Due to multiple creators contributing to an anniversary comic that’s part of this collection, the credits alone provide a muddy picture. However, the creative impetus comes from new writer Sean McKeever who’s responsible for the character touches of the opener, and for the four chapter title story, and he’s the writer who continues into On the Clock.
In this period Tim Drake is Robin, Cassie Sandmark is Wonder Girl, and Bart Allen has just died, enabling the creative teams of previous Teen Titans iterations to provide brief memorial interludes to McKeever’s wake. Further interludes of the Justice League lead into the title piece.
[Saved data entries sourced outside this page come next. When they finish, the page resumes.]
(* ===== verification/OrfTrip.v ===== *)
(** Outbound route filters from one router to the other: the ROUTE-REFRESH message
    of bgp_packet.c, written from a prefix list of lib/plist.c and read by
    [bgp_route_refresh_receive] into another one. *)
From stdpp Require Import sorting pretty.
From S2P Require Import Prelude Prefix Stream StreamRead Hash Attr AttrSpec Fsm FsmSpec Open OpenSpec OpenTrip Message MessageSpec MessageReceive Chain Plist PlistSpec PlistRefine Refresh.
Open Scope Z_scope.

(** ** The prefix lists behind the session *)

(** [sprintf (name, "%s.%d.%d", peer->host, afi, safi)]. *)
Definition decimal (z : Z) : list Z := (λ c, Z.of_N (Ascii.N_of_ascii c)) <$> String.list_ascii_of_string (pretty (Z.to_N z)).
Definition orf_name (host : list Z) (k : Z * Z) : list Z := host ++ [46] ++ decimal (fst k) ++ [46] ++ decimal (snd k).

(** A call of [bgp_route_refresh_receive], and whether it succeeded. *)
Definition do_orf (host : list Z) (m : prefix_master) (c : orf_call) : M (prefix_master * bool) :=
  match c with
  | Message.prefix_bgp_orf_set k orfp permit set_ =>
      '(m, ret) ← Plist.prefix_bgp_orf_set m (orf_name host k) (fst k) orfp permit set_; Ok (m, ret =? CMD_SUCCESS)
  | Message.prefix_bgp_orf_remove_all k => m ← Plist.prefix_bgp_orf_remove_all m (orf_name host k); Ok (m, true)
  | Message.prefix_list_lookup k => r ← Plist.prefix_list_lookup m (orf_name host k); Ok (m, is_some r)
  end.
Fixpoint run_orf (host : list Z) (m : prefix_master) (cs : list orf_call) : M prefix_master :=
  match cs with [] => Ok m | c :: cs => '(m, _) ← do_orf host m c; run_orf host m cs end.

(** The answers of lib/plist.c, from the lists [m0]. *)
Definition orf_answer (host : list Z) (m0 : prefix_master) (cs : list orf_call) (c : orf_call) : bool :=
  match (m ← run_orf host m0 cs; do_orf host m c) with Ok (_, b) => b | Fault _ => false end.

Lemma run_orf_app host m cs c : run_orf host m (cs ++ [c]) = (m ← run_orf host m cs; '(m, _) ← do_orf host m c; Ok m).
Proof.
  revert m. induction cs as [|d cs IH]; intros m; cbn [app run_orf]; [done|]. destruct (do_orf host m d) as [[m1 b]|]; [|done]. apply IH.
Qed.

(** ** Bytes of an entry *)

(** [d] has the bytes [b] at [p]. *)
Definition has_at (d : list Z) (p : Z) (b : list Z) : Prop := 0 <= p ∧ ∃ rest, drop (Z.to_nat p) d = b ++ rest.

Lemma has_at_app d p b1 b2 : has_at d p (b1 ++ b2) → has_at d p b1 ∧ has_at d (p + zlen b1) b2.
Proof.
  intros (Hp & rest & E). rewrite <-app_assoc in E. split; [split; [done|by eexists]|]. split; [lia|]. exists rest.
  replace (Z.to_nat (p + zlen b1)) with (Z.to_nat p + length b1)%nat by lia. rewrite <-drop_drop, E. by rewrite drop_app_length.
Qed.
Lemma has_at_rdn d p b : has_at d p b → p + zlen b <= zlen d → rdn d p (zlen b) = Ok b.
Proof.
  intros (Hp & rest & E) Hl. rewrite rdn_in_bounds by lia. rewrite E, Nat2Z.id. by rewrite take_app_length.
Qed.
Lemma has_at_rd d p x : has_at d p [x] → rd d p = Ok x.
Proof.
  intros (Hp & rest & E). destruct (rd_in_bounds d p) as [y Ey].
  { assert (length (drop (Z.to_nat p) d) ≠ 0%nat) as Hl by (by rewrite E). rewrite length_drop in Hl. lia. }
  rewrite Ey. f_equal. apply rd_inv in Ey as [_ Ey]. pose proof (f_equal (λ l, l !! 0%nat) E) as E0. cbn in E0. rewrite lookup_drop, Nat.add_0_r in E0. congruence.
Qed.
Seeing the likes of McKone and George Pérez draw the team one more time is crowd-pleasing, but it’s only a page for Todd Nauck.
The main story concerns what the Titans become in the future, or a future, but not any future the current Titans want a part of. Their older counterparts disable the Justice League, and then demand the Titans face a threat beyond their power levels to prevent their future coming about. McKeever creates resolutely unpleasant older counterparts, and doesn’t bother concealing from readers that something completely stinks about the whole affair.
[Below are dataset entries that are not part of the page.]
(** * sort-tabs-advanced: the tab reordering engine of [background.js]

    A shallow embedding of the comparison functions, of the key-to-comparator
    table, of [sortTabsInternal] / [sortTabs] and of the two entry points
    [sortTabsComparatorName] and [settingsSortAutoHandler], followed by the
    properties the specification states about them.

    What the script takes from its host is kept apart from the script itself:
    the URL parser and [String.prototype.localeCompare] are fields of the
    class [Host]; [Array.prototype.sort] is modelled as a stable insertion
    sort that lets a throwing comparator escape; [differ.diff], which the
    script calls but does not define, is a parameter of [sortTabsInternal]
    whose contract is stated in [edit_script] / [lcs_script].  The settings
    functions, the load handler and the popup's click handlers act on a
    record of what the host keeps for the extension: the local storage area
    and whether the handler is registered on the two tab events
    ([Browser]).  What [browser.tabs.move] does to the strip, and what the
    next [browser.tabs.query] then answers, is in [TabStrip]. *)

From Stdlib Require Import ZArith Lia Ascii String Sorted.
From stdpp Require Import base list strings gmap.

Local Open Scope Z_scope.

(** ** Completions: a JavaScript call returns or throws *)

Inductive exn :=
  | TypeError (message : string).

Inductive result (A : Type) :=
  | Ok (a : A)
  | Throw (e : exn).
Arguments Ok {A} a.
Arguments Throw {A} e.

Global Instance result_ret : MRet result := λ A a, Ok a.
Global Instance result_bind : MBind result := λ A B f r,
  match r with
  | Ok a => f a
  | Throw e => Throw e
  end.

Global Instance exn_eq_dec : EqDecision exn.
Proof. solve_decision. Defined.

(** ** Tab records, as [browser.tabs.query] returns them

    Ids and indices are integers; [lastAccessed] is a time in milliseconds
    since the epoch, kept as an integer. *)

Module Tab.
Record t := mk {
  id : Z;
  url : string;
  title : string;
  lastAccessed : Z;
  pinned : bool;
  index : Z;
}.
End Tab.

(** ** The host: URL parsing and locale-aware comparison *)

Record URL := { hostname : string }.

Class Host := {
  (** [parse_url s] is [Some u] when [new URL(s)] succeeds and [None] when
      the constructor throws. *)
  parse_url : string → option URL;
  (** [s1.localeCompare(s2)] *)
  localeCompare : string → string → Z;
}.

(** ** String helpers of the domain comparators *)

(** [s.split(".")] for a one-character separator. *)
Fixpoint split (sep : ascii) (s : string) : list string :=
  match s with
  | EmptyString => [EmptyString]
  | String c r =>
      if decide (c = sep) then EmptyString :: split sep r
      else match split sep r with
           | h :: t => String c h :: t
           | [] => [String c EmptyString]
           end
  end.

(** [l.slice(start)]: a negative [start] counts from the end. *)
Definition slice {A} (start : Z) (l : list A) : list A :=
  let len := Z.of_nat (length l) in
  let k := if start <? 0 then Z.max (len + start) 0 else Z.min start len in
  drop (Z.to_nat k) l.

(** [l.join(sep)] *)
Fixpoint join (sep : string) (l : list string) : string :=
  match l with
  | [] => EmptyString
  | [x] => x
  | x :: r => x +:+ sep +:+ join sep r
  end.

(** [hostname.split(".").slice(-2).join(".")] *)
Definition domain_of (h : string) : string :=
  join "." (slice (-2) (split "."%char h)).

(** ** Comparison functions *)

Definition Comparator := Tab.t → Tab.t → result Z.

Section Comparators.
Context `{Host}.

Definition new_URL (s : string) : result URL :=
  match parse_url s with
  | Some u => Ok u
  | None => Throw (TypeError "Invalid URL")
  end.

Definition compareByUrlAsc : Comparator := λ a b,
  url1 ← new_URL (Tab.url a);
  url2 ← new_URL (Tab.url b);
  mret (localeCompare (hostname url1) (hostname url2)).

Definition compareByUrlDesc : Comparator := λ a b,
  url1 ← new_URL (Tab.url a);
  url2 ← new_URL (Tab.url b);
  mret (localeCompare (hostname url2) (hostname url1)).

Definition compareByDomainAsc : Comparator := λ a b,
  url1 ← new_URL (Tab.url a);
  url2 ← new_URL (Tab.url b);
  let domain1 := domain_of (hostname url1) in
  let domain2 := domain_of (hostname url2) in
  mret (localeCompare domain1 domain2).

Definition compareByDomainDesc : Comparator := λ a b,
  url1 ← new_URL (Tab.url a);
  url2 ← new_URL (Tab.url b);
  let domain1 := domain_of (hostname url1) in
  let domain2 := domain_of (hostname url2) in
  mret (localeCompare domain2 domain1).

Definition compareByTitleAsc : Comparator := λ a b,
  mret (localeCompare (Tab.title a) (Tab.title b)).

Definition compareByTitleDesc : Comparator := λ a b,
  mret (localeCompare (Tab.title b) (Tab.title a)).

Definition compareByLastAccessAsc : Comparator := λ a b,
  if Tab.lastAccessed a <? Tab.lastAccessed b then mret (-1)
  else if Tab.lastAccessed a >? Tab.lastAccessed b then mret 1
  else mret 0.

Definition compareByLastAccessDesc : Comparator := λ a b,
  if Tab.lastAccessed b <? Tab.lastAccessed a then mret (-1)
  else if Tab.lastAccessed b >? Tab.lastAccessed a then mret 1
  else mret 0.

(** Mapping of menu ids to comparator functions (own properties of the
    object literal). *)
Definition menuIdToComparator : gmap string Comparator :=
  list_to_map [
    ("sort-by-url-asc", compareByUrlAsc);
    ("sort-by-url-desc", compareByUrlDesc);
    ("sort-by-domain-asc", compareByDomainAsc);
    ("sort-by-domain-desc", compareByDomainDesc);
    ("sort-by-last-access-asc", compareByLastAccessAsc);
    ("sort-by-last-access-desc", compareByLastAccessDesc);
    ("sort-by-title-asc", compareByTitleAsc);
    ("sort-by-title-desc", compareByTitleDesc)
  ].
End Comparators.

(** ** Array helpers, with JavaScript's conventions *)

(** [l.indexOf(x)]; [x] is a value read from an array and may be
    [undefined] ([None]), which no id equals. *)
Fixpoint indexOf (l : list Z) (x : option Z) : Z :=
  match l with
  | [] => -1
  | y :: r =>
      if decide (Some y = x) then 0
      else let i := indexOf r x in if i <? 0 then -1 else i + 1
  end.

(** [l[i]] for a number [i]: [undefined] out of range. *)
Definition at_index {A} (l : list A) (i : Z) : option A :=
  if i <? 0 then None else l !! Z.to_nat i.

(** [l.splice(start, 0, ...items)]: [start] is clamped to the array. *)
Definition splice {A} (l : list A) (start : Z) (items : list A) : list A :=
  let len := Z.of_nat (length l) in
  let k := if start <? 0 then Z.max (len + start) 0 else Z.min start len in
  take (Z.to_nat k) l ++ items ++ drop (Z.to_nat k) l.

(** ** [Array.prototype.sort]

    The host's sort is stable and calls the comparator on pairs of elements;
    a comparator that throws ends the sort with that exception.  It is
    modelled as a stable insertion sort: [x] goes before [y] when
    [comparefn x y <= 0]. *)

Section ArraySort.
Context {A : Type} (comparefn : A → A → result Z).

Fixpoint sort_insert (x : A) (sorted : list A) : result (list A) :=
  match sorted with
  | [] => mret [x]
  | y :: r =>
      v ← comparefn x y;
      if v <=? 0 then mret (x :: y :: r)
      else r' ← sort_insert x r; mret (y :: r')
  end.

Fixpoint sort_with (l : list A) : result (list A) :=
  match l with
  | [] => mret []
  | x :: r => s ← sort_with r; sort_insert x s
  end.

(** Each element compares [<= 0] with its successor. *)
Fixpoint in_order (l : list A) : Prop :=
  match l with
  | x :: (y :: _) as r => (∃ v, comparefn x y = Ok v ∧ v ≤ 0) ∧ in_order r
  | _ => True
  end.
End ArraySort.

(** [String(tab)] of a plain object. *)
Definition toString (_ : Tab.t) : string := "[object Object]".

(** The comparison [sort] uses: the given function, or, when the argument is
    [undefined], the order of the elements' string conversions. *)
Definition SortCompare (comparefn : option Comparator) : Comparator :=
  match comparefn with
  | Some f => f
  | None => λ x y,
      let xString := toString x in
      let yString := toString y in
      if String.ltb xString yString then mret (-1)
      else if String.ltb yString xString then mret 1
      else mret 0
  end.

Definition Array_sort (l : list Tab.t) (comparefn : option Comparator)
  : result (list Tab.t) :=
  sort_with (SortCompare comparefn) l.

(** The local [afterIds] of [sortTabsInternal]. *)
Definition afterIds_of (tabs : list Tab.t) (comparator : option Comparator)
  : result (list Z) :=
  match Array_sort tabs comparator with
  | Ok sorted => Ok (Tab.id <$> sorted)
  | Throw e => Throw e
  end.

(** ** The diff library's interface

    [differ.diff(before, after)] returns a list of change objects
    [{added, removed, value}]; the script only looks at these three
    properties. *)

Record Change := mkChange {
  added : bool;
  removed : bool;
  value : list Z;
}.

Class Differ := diff : list Z → list Z → list Change.

(** ** Moves and the working state of [sortTabsInternal] *)

(** One call [browser.tabs.move(movingIds, {index})]. *)
Record MoveOp := mkMove {
  movingIds : list Z;
  index : Z;
}.

Global Instance MoveOp_eq_dec : EqDecision MoveOp.
Proof. solve_decision. Defined.

(** The local [currentIds] and the moves requested so far. *)
Record loop_state := mkState {
  currentIds : list Z;
  issued : list MoveOp;
}.

Section Engine.
Context `{Differ}.

(** One iteration of the [for (const difference of ...)] loop. *)
Definition loop_body (beforeIds afterIds : list Z) (offset : Z)
    (st : loop_state) (difference : Change) : loop_state :=
  if negb (added difference) then st
  else
    let movingIds := value difference in
    let lastMovingId := last movingIds in
    let nearestFollowingIndex := indexOf afterIds lastMovingId + 1 in
    let newIndex :=
      if nearestFollowingIndex <? Z.of_nat (length afterIds)
      then indexOf (currentIds st) (at_index afterIds nearestFollowingIndex)
      else -1 in
    let newIndex :=
      if newIndex <? 0 then Z.of_nat (length beforeIds) else newIndex in
    let oldIndex := indexOf (currentIds st) (head movingIds) in
    let newIndex := if oldIndex <? newIndex then newIndex - 1 else newIndex in
    {| issued := issued st ++ [mkMove movingIds (newIndex + offset)];
       currentIds :=
         splice (filter (λ id, id ∉ movingIds) (currentIds st))
                newIndex movingIds |}.

(** Internal function for sorting a set of tabs.  The result is the state
    of the locals when the function returns: the moves it requested, in
    order, and the final [currentIds].  The only statement that can throw
    is the sort, which runs before the first move. *)
Definition sortTabsInternal (tabs : list Tab.t)
    (comparator : option Comparator) : result loop_state :=
  match tabs with
  | [] => mret (mkState [] [])
  | tab0 :: _ =>
      let offset := Tab.index tab0 in
      let beforeIds := Tab.id <$> tabs in
      sorted ← Array_sort tabs comparator;
      let afterIds := Tab.id <$> sorted in
      mret (foldl (loop_body beforeIds afterIds offset)
                  (mkState beforeIds [])
                  (diff beforeIds afterIds))
  end.
End Engine.

(** ** Settings, the console and the promise-returning entry points *)

Record Settings := mkSettings {
  last_comparator : option string;
  settings_sort_auto : bool;
  settings_sort_pinned : bool;
}.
Editorially something does as it takes five different artists to draw the four chapters of ‘Titans of Tomorrow’. On the first Alé Garza provides angular figures and grimacing close-ups, leaving Jamal Igle on the second chapter the best of the four, telling the story well, moving the viewpoints, delivering the action and defining the people. The sample art is from Eddy Barrows on the basis of him just about drawing more pages than anyone else, with Joe Prado and Greg Tocchini also contributing pages to the final chapter. It all means a lot of rushed looking pages and eventually no consistency.
It’s a shame as McKeever may over-egg the story a little, but he escalates the threat to keep the suspense high, adds the wild card of the Blue Beetle, and provides viable reactions from each Titan to the revelations of their adult counterparts. He even ends with a very creepy epilogue. There is a lot of good here, just not enough of it artistic.